Content Type text/xml; charset=utf-8 was not supported by service

Solution 1:

First Google hit says:

this is usually a mismatch in the client/server bindings, where the message version in the service uses SOAP 1.2 (which expects application/soap+xml) and the version in the client uses SOAP 1.1 (which sends text/xml). WSHttpBinding uses SOAP 1.2, BasicHttpBinding uses SOAP 1.1.

It usually seems to be a wsHttpBinding on one side and a basicHttpBinding on the other.

Solution 2:

Do not forget check the bindings-related code too. So if you wrote:

BasicHttpBinding binding = new BasicHttpBinding();

Be sure that all your app.config files contains

<endpoint address="..."
          binding="basicHttpBinding" ...

not the

<endpoint address="..."
          binding="wsHttpBinding" ...

or so.

Solution 3:

I've seen this behavior today when the

   <service name="A.B.C.D" behaviorConfiguration="returnFaults">
        <endpoint contract="A.B.C.ID" binding="basicHttpBinding" address=""/>
    </service>

was missing from the web.config. The service.svc file was there and got served.
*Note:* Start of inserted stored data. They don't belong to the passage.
Definition sample_server (body : bytes) : server :=
  {| hello := sample_hello; cert := TlsDerProps.encode TlsDerProps.sample_certificate; chain := []; skey := X25519Key (replicate 32 9) []; request := None;
     fin_body := body; fin_data := finished (replicate 12 1) |}.

Lemma sample_parses : parses (TlsDerProps.encode TlsDerProps.sample_certificate) true (fun _ => True).
Proof.
  intros pre post. destruct (TlsDerProps.find_key_spec pre post TlsDerProps.sample_certificate false zero_key) as (n & e & E & _).
  - apply (bool_decide_eq_true_1 _). vm_compute. reflexivity.
  - apply (bool_decide_eq_true_1 _). vm_compute. reflexivity.
  - vm_compute. reflexivity.
  - vm_compute. discriminate.
  - vm_compute. discriminate.
  - apply Nat.leb_le. vm_compute. reflexivity.
  - eexists. split; [exact E|done].
Qed.

(** A record that opens with given keys exists for every data. *)
Lemma cbc_record_exists aes data : aes_ok aes -> bytes_ok data ->
  exists body, length body = (16 + length data + 32 + length (padding (length data + 32)))%nat /\
    forall r, aes_decrypt (crypt r) = aes -> aesgcm_flag r = false -> min_encrypted_len_on_read r = 48%nat -> opens r body data.
Proof.
  intros Ha Bd. set (mac := replicate 32 0). set (pt := data ++ mac ++ padding (length data + 32)). destruct (padding_bytes (length data + 32)) as (Bp & Hm & _).
  assert (length pt = length data + 32 + length (padding (length data + 32)))%nat as Lp by (unfold pt, mac; rewrite !length_app, length_replicate; lia).
  rewrite <- Lp in Hm. apply Nat.Div0.mod_divides in Hm as [q Hq].
  destruct (cbc_loop_roundtrip aes q (replicate 16 0) pt (length pt) Ha) as (ct & _ & E2 & _ & E4); [split; [done|apply zero_bytes_ok]| |done|lia|].
  { unfold pt, mac. rewrite !bytes_ok_app. auto using zero_bytes_ok. }
  exists (replicate 16 0 ++ ct). split; [rewrite length_app, length_replicate; lia|]. intros r Er Gr Mr.
  apply (opens_cbc r (replicate 16 0) ct data mac Gr Mr eq_refl eq_refl E2). rewrite Er. unfold aes_cbc_decrypt. apply E4. lia.
Qed.

Lemma derived_block_bytes p premaster crandom srandom : bytes_ok premaster -> (length premaster <= 64)%nat -> bytes_ok crandom -> bytes_ok srandom ->
  bytes_ok (key_block_of p (master_of premaster crandom srandom) crandom srandom).
Proof.
  intros Bp Lp Bc Bs. set (ni := HashMd5Sha.sha256_process_block64). assert (HashProps.same_block ni) as Hni by (intros ? ? ? ?; reflexivity).
  assert (TlsHmac.sized TlsHmac.stack_memory) as Hst by (split; reflexivity).
  destruct (TlsHmac.prf_spec ni Hni 0 0 _ 48 premaster (bs "master secret") (crandom ++ srandom) Hst Bp Lp) as (_ & L & B); [by repeat constructor|by apply bytes_ok_app|].
  apply (TlsHmac.prf_spec ni Hni 0 0 _ (2 * (MAC_size p + key_size p + IV_size p)) (master_of premaster crandom srandom) (bs "key expansion") (srandom ++ crandom) Hst B);
    [unfold master_of; lia|by repeat constructor|by apply bytes_ok_app].
Qed.

Lemma sample_server_ok body block : (length body <= 2 ^ 10)%nat ->
  (forall r, reads_with (suite_of (sample_server [])) false block r -> opens r body (finished (replicate 12 1))) -> server_ok (sample_server body) (fun _ => True) block.
Proof.
  intros Lb Ho. change (2 ^ 10)%nat with (Z.to_nat 1024) in Lb. pose proof max_inbuf_value as Hm. split.
  - split; [reflexivity|]. split; [by left|]. split; apply Nat.leb_le; reflexivity.
  - apply (bool_decide_eq_true_1 _). vm_compute. reflexivity.
  - vm_compute. discriminate.
  - cbn [cert chain sample_server]. enough (length (certificate_msg (TlsDerProps.encode TlsDerProps.sample_certificate) []) <= 1000)%nat by lia.
    apply Nat.leb_le. vm_compute. reflexivity.
  - exists true. split; [exact sample_parses|done].
  - split; [reflexivity|]. apply Nat.leb_le. reflexivity.
  - split; discriminate.
  - discriminate.
  - apply (bool_decide_eq_true_1 _). vm_compute. reflexivity.
  - cbn [fin_body sample_server]. lia.
  - eexists. split; [reflexivity|]. apply Nat.leb_le. reflexivity.
  - exact Ho.
Qed.

(** ** An example: RSA with AES-256-CBC *)

(** The key that the parser reads from a certificate is usable. *)
Definition key_of (c : TlsDerProps.certificate) (rk : TlsRsa.psRsaKey_t) : Prop :=
  exists n e, rk = TlsDer.set_pub_key zero_key n e (PstmFacts.nbytes (be_val (TlsDerProps.modulus c))) /\
    PstmFacts.wf n /\ PstmFacts.mag n = be_val (TlsDerProps.modulus c) /\ PstmFacts.wf e /\ PstmFacts.mag e = be_val (TlsDerProps.exponent c) /\ TlsDerProps.roomy n.

Lemma certificate_parses c : bytes_ok (TlsDerProps.modulus c) -> bytes_ok (TlsDerProps.exponent c) -> Z.of_nat (length (TlsDerProps.encode c)) < 2 ^ 16 ->
  Z.of_nat (length (TlsDerProps.modulus c)) <= 2 ^ 14 -> Z.of_nat (length (TlsDerProps.exponent c)) <= 2 ^ 14 -> (13 <= length (TlsDerProps.public_key c))%nat ->
  parses (TlsDerProps.encode c) true (key_of c).
Proof.
  intros H1 H2 H3 H4 H5 H6 pre post. destruct (TlsDerProps.find_key_spec pre post c false zero_key H1 H2 H3 H4 H5 H6) as (n & e & E & W). eexists. split; [exact E|].
  exists n, e. split; [done|exact W].
Qed.

Lemma key_usable c u blk rk : let n := be_val (TlsDerProps.modulus c) in
  key_of c rk -> n mod 2 = 1 -> PstmFacts.B ^ Z.of_nat (u - 1) <= n < PstmFacts.B ^ Z.of_nat u -> (0 < u)%nat -> Z.of_nat u < 1999 -> PstmExpFacts.base_ok u (be_val blk) n = true ->
  TlsKeyExchange.rsa_usable rk n (be_val (TlsDerProps.exponent c)) (PstmFacts.nbytes n) blk.
Proof.
  intros n (m & e & -> & W & M & W' & M' & S & R) Ho [L1 L2] Hu Hu2 Hb. fold n in M.
  assert (Pstm.used m = u) as Eu.
  { assert (Pstm.used m <= u)%nat by (apply PstmFacts.used_le; [done|by rewrite M]). assert (u - 1 < Pstm.used m)%nat by (apply PstmFacts.used_gt; [done|by rewrite M]). lia. }
  assert (n <> 0) by (intros E; by rewrite E in Ho). rewrite M in S.
  split; cbn [TlsRsa.N TlsRsa.e TlsRsa.size TlsDer.set_pub_key]; [auto|done|done|done|by rewrite Eu in *|by rewrite Eu].
Qed.

Definition rsa_certificate : TlsDerProps.certificate :=
  {| TlsDerProps.version := None; TlsDerProps.serialNumber := [7]; TlsDerProps.signatureAlgo := []; TlsDerProps.issuer := []; TlsDerProps.validity := [];
     TlsDerProps.subject := []; TlsDerProps.modulus := 0 :: replicate 63 0xc5 ++ [0x0b]; TlsDerProps.exponent := [1; 0; 1]; TlsDerProps.extensions := [];
     TlsDerProps.signature := [] |}.

Definition rsa_server (body : bytes) : server :=
  {| hello := {| srandom := replicate 32 7; session := []; suite0 := 0x00; suite1 := 0x3D; trailer := [0] |}; cert := TlsDerProps.encode rsa_certificate; chain := [];
     skey := NoServerKey; request := Some [1]; fin_body := body; fin_data := finished (replicate 12 1) |}.

Lemma rsa_server_ok body block : (length body <= 2 ^ 10)%nat ->
  (forall r, reads_with (suite_of (rsa_server [])) false block r -> opens r body (finished (replicate 12 1))) -> server_ok (rsa_server body) (key_of rsa_certificate) block.
Proof.
  intros Lb Ho. change (2 ^ 10)%nat with (Z.to_nat 1024) in Lb. pose proof max_inbuf_value as Hm. split.
  - split; [reflexivity|]. split; [by left|]. split; apply Nat.leb_le; reflexivity.
  - apply (bool_decide_eq_true_1 _). vm_compute. reflexivity.
  - vm_compute. discriminate.
  - cbn [cert chain rsa_server]. enough (length (certificate_msg (TlsDerProps.encode rsa_certificate) []) <= 1000)%nat by lia.
    apply Nat.leb_le. vm_compute. reflexivity.
  - exists true. split; [|done]. apply certificate_parses; apply (bool_decide_eq_true_1 _); vm_compute; reflexivity.
  - done.
  - done.
  - intros r [= <-]. apply Nat.leb_le. vm_compute. reflexivity.
  - apply (bool_decide_eq_true_1 _). vm_compute. reflexivity.
  - cbn [fin_body rsa_server]. lia.
  - eexists. split; [reflexivity|]. apply Nat.leb_le. reflexivity.
  - exact Ho.
Qed.

Definition rsa_premaster : bytes := [3; 3] ++ replicate 46 5.
Definition rsa_filler : bytes := replicate 13 6.
Definition rsa_key : bytes := vec 2 (TlsKeyExchange.rsa_ciphertext (be_val (TlsDerProps.modulus rsa_certificate)) 65537 64 rsa_filler rsa_premaster).

Lemma rsa_sample_exchange rs : exchange (key_of rsa_certificate) NoServerKey (replicate 48 5 :: rsa_filler :: rs) rsa_key rsa_premaster rs.
Proof.
  eexists _, rsa_filler, (be_val (TlsDerProps.modulus rsa_certificate)), 65537, 64%nat. split; [done|]. split; [done|]. split; [done|]. split; [done|].
  split; [lia|]. split; [done|]. intros rk Hk.
  change 65537 with (be_val (TlsDerProps.exponent rsa_certificate)). change 64%nat with (Z.to_nat 64).
  replace (Z.to_nat 64) with (PstmFacts.nbytes (be_val (TlsDerProps.modulus rsa_certificate))) by (vm_compute; reflexivity).
  apply (key_usable rsa_certificate 16); [done|vm_compute; reflexivity|vm_compute; split; [discriminate|reflexivity]|lia|lia|vm_compute; reflexivity].
Qed.

(** A Finished record for the keys of a key block of a CBC suite. *)
Lemma finished_record p k premaster crandom srandom :
  let blk := key_block_of p (master_of premaster crandom srandom) crandom srandom in
  key_size p = k -> k ∈ [16; 32]%nat -> bytes_ok premaster -> (length premaster <= 64)%nat -> bytes_ok crandom -> bytes_ok srandom ->
  exists body, (length body <= 2 ^ 10)%nat /\ forall r, reads_with p false blk r -> opens r body (finished (replicate 12 1)).
Proof.
  intros blk Ek Hk Bp Lp Bc Bs. pose proof (derived_block_bytes p premaster crandom srandom Bp Lp Bc Bs) as Bb. fold blk in Bb.
  destruct (cbc_record_exists (aes_setkey (part blk (2 * MAC_size p + k) k) k) (finished (replicate 12 1))) as (body & Lb & Ho).
  { apply aes_setkey_ok; [unfold part; auto with bytes|set_solver]. } { by repeat constructor. }
  exists body. split; [rewrite Lb; apply Nat.leb_le; reflexivity|]. intros r (R1 & _ & _ & R4 & R5). apply Ho; [by rewrite R1, Ek|exact R4|exact R5].
Qed.

(** The run with the example server, the premaster secret and the random bytes given. *)
Definition completes (srv : server) (rands : list bytes) : Prop := exists s',
  tls_handshake HashMd5Sha.sha256_process_block64 0 TlsHmac.stack_memory Sp256.infinite (SP := Sp256.Generic.generic) (Some (bs "host"))
    (new_tls_state 0 (one_read (server_bytes srv)) rands) = (Ok tt, s') /\ encrypt_on_write (con s') = true.

Definition sample_rands : list bytes := [replicate 32 2; replicate 32 3; replicate 16 4].
Definition rsa_rands : list bytes := [replicate 32 2; replicate 48 5; rsa_filler; replicate 16 4].

End TlsHandshakeProps.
It took a while to realize that the problem was not in the binding configuration it self...

Solution 4:

I saw this problem today when trying to create a WCF service proxy, both using VS2010 and svcutil.

Everything I'm doing is with basicHttpBinding (so no issue with wsHttpBinding).
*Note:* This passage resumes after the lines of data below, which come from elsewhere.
(** A socket whose handshake first needs to read and then succeeds. *)
Definition handshake_in_two_steps : network :=
  {| recv_script := []; send_script := [];
     handshake_script :=
       [CallRaise (with_ssl_code SSL_ERROR_WANT_READ); CallOk];
     connect_script := []; so_error_script := []; sent := [] |}.

(** The stream after [connect(address, callback)] with callback 5. *)
Definition tls_connecting : world :=
  snd (connect (Some 5%nat) (new_world tls_stream handshake_in_two_steps)).

(** The write loop (C7) *)

(** The answer of the next [send] call. *)
Definition next_send (n : network) : send_outcome :=
  match send_script n with
  | [] => SendRaise (with_errno EAGAIN)
  | o :: _ => o
  end.

(** [send] wrote nothing: it returned 0 or would block. *)
Definition stalls (o : send_outcome) : bool :=
  match o with
  | SendOk O => true
  | SendRaise (with_errno EWOULDBLOCK) | SendRaise (with_errno EAGAIN) => true
  | _ => false
  end.

(** The write buffer as [send] sees it: merged to 128 KiB unless
    frozen. *)
Definition write_buffer_for_send (s : stream) : list bytes :=
  if _write_buffer_frozen s then _write_buffer s
  else _merge_prefix (_write_buffer s) (128 * 1024).

(** The peer accepts 3 bytes, then nothing, then everything. *)
Definition slow_peer : network :=
  {| recv_script := [];
     send_script := [SendOk 3; SendOk 0; SendOk 100];
     handshake_script := []; connect_script := []; so_error_script := [];
     sent := [] |}.

(** A plain stream that was asked to write ["hello "] and ["world"]
    while it was connecting, so both chunks are still queued. *)
Definition two_chunks_queued : world :=
  snd (run [Write (b "hello ") None; Write (b "world") None]
         (new_world (with_connecting true plain_stream) slow_peer)).

(** Registering for reads (C5) *)

(** [m] is in the interest set [state]. *)
Definition interested (state : option Z) (m : Z) : bool :=
  match state with
  | Some mask => negb (Z.land mask m =? 0)
  | None => false
  end.

(** Unless the stream has been closed since [w], it has the socket, the
    registered interest and the handler calls of [w]. *)
Definition registration_kept (w w' : world) : Prop :=
  socket (self w') <> None ->
  socket (self w') = socket (self w) /\
  _state (self w') = _state (self w) /\
  handler_calls (io_loop w') = handler_calls (io_loop w).

(** The three operations that arm a read and then call
    [_try_inline_read]. *)
Inductive inline_read :=
| until_regex (re : regex) (callback : callable)
| until_delimiter (delimiter : bytes) (callback : callable)
| exact_count (num_bytes : Z) (callback : callable)
    (streaming_callback : option callable).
For the first time in my recollection MSDN actually provided me with the solution, at the following link How to: Publish Metadata for a Service Using a Configuration File. The line I needed to change was inside the behavior element inside the MEX service behavior element inside my service app.config file. I changed it from

<serviceMetadata httpGetEnabled="true"/>  

to

<serviceMetadata httpGetEnabled="true" policyVersion="Policy15"/>

and like magic the error went away and I was able to create the service proxy. Note that there is a corresponding MSDN entry for using code instead of a config file: How to: Publish Metadata for a Service Using Code.

(Of course, Policy15 - how could I possibly have overlooked that???)

One more "gotcha": my service needs to expose 3 different endpoints, each supporting a different contract. For each proxy that I needed to build, I had to comment out the other 2 endpoints, otherwise svcutil would complain that it could not resolve the base URL address.